[Stored entries]

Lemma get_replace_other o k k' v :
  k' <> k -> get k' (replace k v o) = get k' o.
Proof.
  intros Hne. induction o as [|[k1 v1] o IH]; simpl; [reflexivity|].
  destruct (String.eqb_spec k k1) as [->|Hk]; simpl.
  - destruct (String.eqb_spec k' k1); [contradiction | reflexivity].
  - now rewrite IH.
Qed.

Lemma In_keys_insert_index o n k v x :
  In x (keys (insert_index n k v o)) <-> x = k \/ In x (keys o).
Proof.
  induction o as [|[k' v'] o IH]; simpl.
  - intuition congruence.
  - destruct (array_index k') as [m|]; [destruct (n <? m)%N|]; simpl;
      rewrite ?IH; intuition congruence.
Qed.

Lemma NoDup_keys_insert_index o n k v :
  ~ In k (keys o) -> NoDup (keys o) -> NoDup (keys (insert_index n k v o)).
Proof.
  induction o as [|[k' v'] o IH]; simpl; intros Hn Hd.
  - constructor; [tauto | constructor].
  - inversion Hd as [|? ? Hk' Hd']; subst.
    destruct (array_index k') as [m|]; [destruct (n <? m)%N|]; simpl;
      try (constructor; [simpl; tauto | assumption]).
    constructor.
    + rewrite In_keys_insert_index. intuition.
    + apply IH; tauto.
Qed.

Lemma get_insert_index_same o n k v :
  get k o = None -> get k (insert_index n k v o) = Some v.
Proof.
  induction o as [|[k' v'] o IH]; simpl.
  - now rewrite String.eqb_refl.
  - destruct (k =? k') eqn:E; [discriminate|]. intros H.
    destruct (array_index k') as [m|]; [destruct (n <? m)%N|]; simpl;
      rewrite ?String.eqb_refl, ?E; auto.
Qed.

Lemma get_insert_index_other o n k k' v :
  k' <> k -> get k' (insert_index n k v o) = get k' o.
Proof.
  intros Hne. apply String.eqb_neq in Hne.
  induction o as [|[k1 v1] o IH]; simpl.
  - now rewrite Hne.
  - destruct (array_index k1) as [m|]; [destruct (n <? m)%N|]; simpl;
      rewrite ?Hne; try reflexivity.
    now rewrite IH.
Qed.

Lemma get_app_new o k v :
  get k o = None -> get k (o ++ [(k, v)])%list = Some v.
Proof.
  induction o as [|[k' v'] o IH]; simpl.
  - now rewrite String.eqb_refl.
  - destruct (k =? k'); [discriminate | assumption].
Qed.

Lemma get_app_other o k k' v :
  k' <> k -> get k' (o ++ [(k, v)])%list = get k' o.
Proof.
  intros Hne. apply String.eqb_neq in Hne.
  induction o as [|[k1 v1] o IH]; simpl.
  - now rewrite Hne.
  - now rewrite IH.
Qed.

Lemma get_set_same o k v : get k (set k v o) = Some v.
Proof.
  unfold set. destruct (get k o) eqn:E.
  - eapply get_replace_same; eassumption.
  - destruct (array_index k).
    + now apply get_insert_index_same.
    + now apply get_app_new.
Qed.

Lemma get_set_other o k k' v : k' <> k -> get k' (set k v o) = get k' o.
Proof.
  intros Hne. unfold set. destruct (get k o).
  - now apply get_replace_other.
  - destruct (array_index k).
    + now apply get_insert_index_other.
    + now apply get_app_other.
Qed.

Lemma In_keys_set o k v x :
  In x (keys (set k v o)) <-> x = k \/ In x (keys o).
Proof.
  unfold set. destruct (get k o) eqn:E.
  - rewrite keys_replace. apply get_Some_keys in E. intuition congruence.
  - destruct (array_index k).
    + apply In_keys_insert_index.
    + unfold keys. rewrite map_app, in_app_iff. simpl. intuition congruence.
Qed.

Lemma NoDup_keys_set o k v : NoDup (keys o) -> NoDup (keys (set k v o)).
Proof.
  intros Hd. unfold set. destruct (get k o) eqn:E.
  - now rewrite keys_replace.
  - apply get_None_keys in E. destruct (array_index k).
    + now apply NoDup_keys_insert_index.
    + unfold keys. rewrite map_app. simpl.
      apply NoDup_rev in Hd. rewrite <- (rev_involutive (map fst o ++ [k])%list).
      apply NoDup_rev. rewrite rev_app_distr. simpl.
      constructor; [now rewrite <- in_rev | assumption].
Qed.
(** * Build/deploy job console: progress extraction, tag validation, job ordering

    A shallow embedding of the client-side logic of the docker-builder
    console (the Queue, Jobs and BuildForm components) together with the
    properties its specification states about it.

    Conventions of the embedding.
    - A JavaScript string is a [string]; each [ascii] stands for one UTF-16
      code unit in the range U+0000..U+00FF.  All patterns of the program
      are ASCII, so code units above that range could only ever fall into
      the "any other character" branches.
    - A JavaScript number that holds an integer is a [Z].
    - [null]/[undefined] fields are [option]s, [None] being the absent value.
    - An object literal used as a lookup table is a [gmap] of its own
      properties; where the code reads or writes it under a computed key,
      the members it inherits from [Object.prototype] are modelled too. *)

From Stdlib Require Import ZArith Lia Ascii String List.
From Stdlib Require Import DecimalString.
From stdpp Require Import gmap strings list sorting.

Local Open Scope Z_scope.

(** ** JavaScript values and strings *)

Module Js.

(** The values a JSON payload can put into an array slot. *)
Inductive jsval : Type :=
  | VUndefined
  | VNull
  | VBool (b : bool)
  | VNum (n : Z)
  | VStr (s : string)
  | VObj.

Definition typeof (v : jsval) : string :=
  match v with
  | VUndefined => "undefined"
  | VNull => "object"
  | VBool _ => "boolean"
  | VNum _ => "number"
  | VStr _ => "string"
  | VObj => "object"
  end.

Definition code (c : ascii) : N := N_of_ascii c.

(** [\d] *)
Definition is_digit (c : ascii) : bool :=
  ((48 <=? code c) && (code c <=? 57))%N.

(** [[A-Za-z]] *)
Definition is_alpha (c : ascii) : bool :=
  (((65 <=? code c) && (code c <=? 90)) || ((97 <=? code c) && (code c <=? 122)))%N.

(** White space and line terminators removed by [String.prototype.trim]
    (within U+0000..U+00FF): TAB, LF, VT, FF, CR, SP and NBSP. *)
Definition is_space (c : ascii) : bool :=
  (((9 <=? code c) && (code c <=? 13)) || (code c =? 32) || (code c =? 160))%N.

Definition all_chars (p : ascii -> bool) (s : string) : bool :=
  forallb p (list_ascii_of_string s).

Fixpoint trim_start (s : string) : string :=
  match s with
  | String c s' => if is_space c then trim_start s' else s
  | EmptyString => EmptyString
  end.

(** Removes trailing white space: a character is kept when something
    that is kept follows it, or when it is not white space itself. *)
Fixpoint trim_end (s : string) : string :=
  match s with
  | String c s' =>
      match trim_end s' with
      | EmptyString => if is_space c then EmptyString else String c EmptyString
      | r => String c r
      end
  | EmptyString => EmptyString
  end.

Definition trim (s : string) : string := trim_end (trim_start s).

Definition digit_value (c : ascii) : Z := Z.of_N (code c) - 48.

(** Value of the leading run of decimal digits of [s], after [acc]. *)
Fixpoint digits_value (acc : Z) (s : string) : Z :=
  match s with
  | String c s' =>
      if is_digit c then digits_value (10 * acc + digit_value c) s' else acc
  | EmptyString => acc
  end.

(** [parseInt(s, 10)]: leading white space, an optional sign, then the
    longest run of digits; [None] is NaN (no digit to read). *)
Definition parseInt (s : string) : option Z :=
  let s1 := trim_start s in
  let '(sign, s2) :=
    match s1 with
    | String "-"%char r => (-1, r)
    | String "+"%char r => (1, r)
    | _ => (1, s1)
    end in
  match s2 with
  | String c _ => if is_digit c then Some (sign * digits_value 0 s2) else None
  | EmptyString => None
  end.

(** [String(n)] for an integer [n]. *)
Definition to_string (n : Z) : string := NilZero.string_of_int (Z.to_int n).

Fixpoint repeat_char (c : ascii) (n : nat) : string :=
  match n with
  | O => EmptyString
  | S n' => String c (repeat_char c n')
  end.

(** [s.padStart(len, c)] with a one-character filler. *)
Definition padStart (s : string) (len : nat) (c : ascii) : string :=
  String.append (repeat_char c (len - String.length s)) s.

§ **WHAT THE TASK ASKS**
Transcribe the records above exactly, from the opening line down to and including the line with "In x (keys (insert_index".

§ **TASK RESULT**
Lemma get_replace_other o k k' v :
  k' <> k -> get k' (replace k v o) = get k' o.
Proof.
  intros Hne. induction o as [|[k1 v1] o IH]; simpl; [reflexivity|].
  destruct (String.eqb_spec k k1) as [->|Hk]; simpl.
  - destruct (String.eqb_spec k' k1); [contradiction | reflexivity].
  - now rewrite IH.
Qed.

Lemma In_keys_insert_index o n k v x :
  In x (keys (insert_index n k v o)) <-> x = k \/ In x (keys o).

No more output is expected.